|
An operating system is the key software of a computer system that manages the hardware and software resources and provides essential services to computer programs. It plays a critical role in the security of the whole system. Unfortunately, modern operating systems are often bloated with millions of lines of source code, and serious vulnerabilities are routinely being discovered and exploited from them. Researchers have proposed various novel solutions based on the "one-layer-below" approach, in which a more privileged software component (i.e., a hypervisor) is introduced to monitor and/or regulate the operating system?s behavior. However, the large trusted computing base of modern hypervisors and the recent attacks against them put this approach into question. This project aims at developing a systematic approach to improve the trustworthiness of operating systems by enabling their self-defense, without resorting to other software layers that may be vulnerable themselves.
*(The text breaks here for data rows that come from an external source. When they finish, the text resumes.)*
(** * Candlestick pattern detector: [scripts/candles pattern.py]

    A shallow embedding of the script and the properties its specification
    states about it.

    Numbers are IEEE-754 binary64 values (Rocq's primitive [float]), which is
    what a pandas [float64] column and a Python [float] hold.  A pandas
    [DataFrame] is an ordered association of column labels to columns; a
    raised Python exception is the [Raise] branch of [result].  The missing
    value [pd.NA] is [None] in a series, which then has dtype object:
    arithmetic with it gives [pd.NA], and a comparison of a float64 series
    with such a series raises, since the truth value of [pd.NA] is
    undefined. *)

From Stdlib Require Import ZArith Floats String Ascii List Bool.
From stdpp Require Import base option list strings gmap.
Lemma move_then_destroy_witness :
  let h := demo_heap 16 4 [Allocate; Allocate] in
  let p := demo_pool 16 4 [Allocate; Allocate] in
  let held := demo_held 16 4 [Allocate; Allocate] in
  let objs : gmap nat MemoryPool := <[1%nat := p]> ∅ in
  reachable lp64 demo_malloc h p held /\
  objs !! 1%nat = Some p /\ objs !! 3%nat = None /\
  exists objs' src dst h',
    MemoryPool_move_ctor 3 1 objs = Some objs' /\
    objs' !! 1%nat = Some src /\ objs' !! 3%nat = Some dst /\
    MemoryPool_dtor h src = Some h /\
    MemoryPool_dtor h dst = Some h' /\
    MemoryPool_dtor h' src = Some h' /\
    (forall c sz, c ∈ allocatedChunks p -> (c, sz) ∉ live h') /\
    MemoryPool_dtor h' dst = None.
Proof.
  intros h p held objs.
  assert (Hre : reachable lp64 demo_malloc h p held).
  { apply (demo_reachable 16 4 [Allocate; Allocate]); [lia|lia|lia|].
    vm_compute. reflexivity. }
  assert (H1 : objs !! 1%nat = Some p) by (vm_compute; reflexivity).
  assert (H3 : objs !! 3%nat = None) by (vm_compute; reflexivity).
  split; [exact Hre|]. split; [exact H1|]. split; [exact H3|].
  exact (move_then_destroy lp64 demo_malloc h p held 3%nat 1%nat objs Hre H1 H3).
Defined.

Lemma move_assign_frees_destination_witness :
  let h := demo_heap 16 4 [Allocate; Allocate] in
  let D := demo_pool 16 4 [Allocate; Allocate] in
  let heldD := demo_held 16 4 [Allocate; Allocate] in
  let S := mkPool 0 [] 32 2 in
  let objs : gmap nat MemoryPool := <[1%nat := S]> (<[2%nat := D]> ∅) in
  reachable lp64 demo_malloc h D heldD /\
  2%nat ≠ 1%nat /\ objs !! 2%nat = Some D /\ objs !! 1%nat = Some S /\
  exists h' objs',
    MemoryPool_move_assign 2 1 (h, objs) = Some (h', objs') /\
    objs' !! 2%nat = Some S /\
    (forall b, b ∈ all_blocks D ->
       load_ptr lp64 h' b = None /\ forall q, deallocate lp64 b h' q = Undefined).
Proof.
  intros h D heldD S objs.
  assert (Hre : reachable lp64 demo_malloc h D heldD).
  { apply (demo_reachable 16 4 [Allocate; Allocate]); [lia|lia|lia|].
    vm_compute. reflexivity. }
  assert (Hne : 2%nat ≠ 1%nat) by discriminate.
  assert (H2 : objs !! 2%nat = Some D) by (vm_compute; reflexivity).
  assert (H1 : objs !! 1%nat = Some S) by (vm_compute; reflexivity).
  split; [exact Hre|]. split; [exact Hne|]. split; [exact H2|]. split; [exact H1|].
  destruct (move_assign_frees_destination lp64 demo_malloc h D heldD S 2%nat 1%nat objs
              Hre Hne H2 H1) as (h' & objs' & Hm & Hd & Hdead & _).
  exists h', objs'. split; [exact Hm|]. split; [exact Hd|exact Hdead].
Defined.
The goal of this project is being achieved in three key steps: first, the project develops a kernel-level security enclave that will provide a trusted, secure execution environment for other security systems and mechanisms. Second, based on the strong isolation provided by the enclave, the researchers design and implement several self-defense techniques for operating system kernels. Third, a cold-boot attack is a powerful physical attack that can extract sensitive information from the physical memory of a lost or stolen computer (including mobile devices). It has become a major security concern for corporations and governments. This project investigates a comprehensive defense against cold-boot attacks by encrypting the whole memory of a sensitive program on commodity hardware platforms. The results from this project could substantially improve our defensive capabilities against malicious and stealthy kernel-level malware and cold-boot attacks, and thus significantly improving the trustworthiness of computer systems. Research results are disseminated through publications, releasing of the tools developed, and integrating into the educational activities at both the graduate and undergraduate levels.
|
CAREER: Towards Trustworthy Operating Systems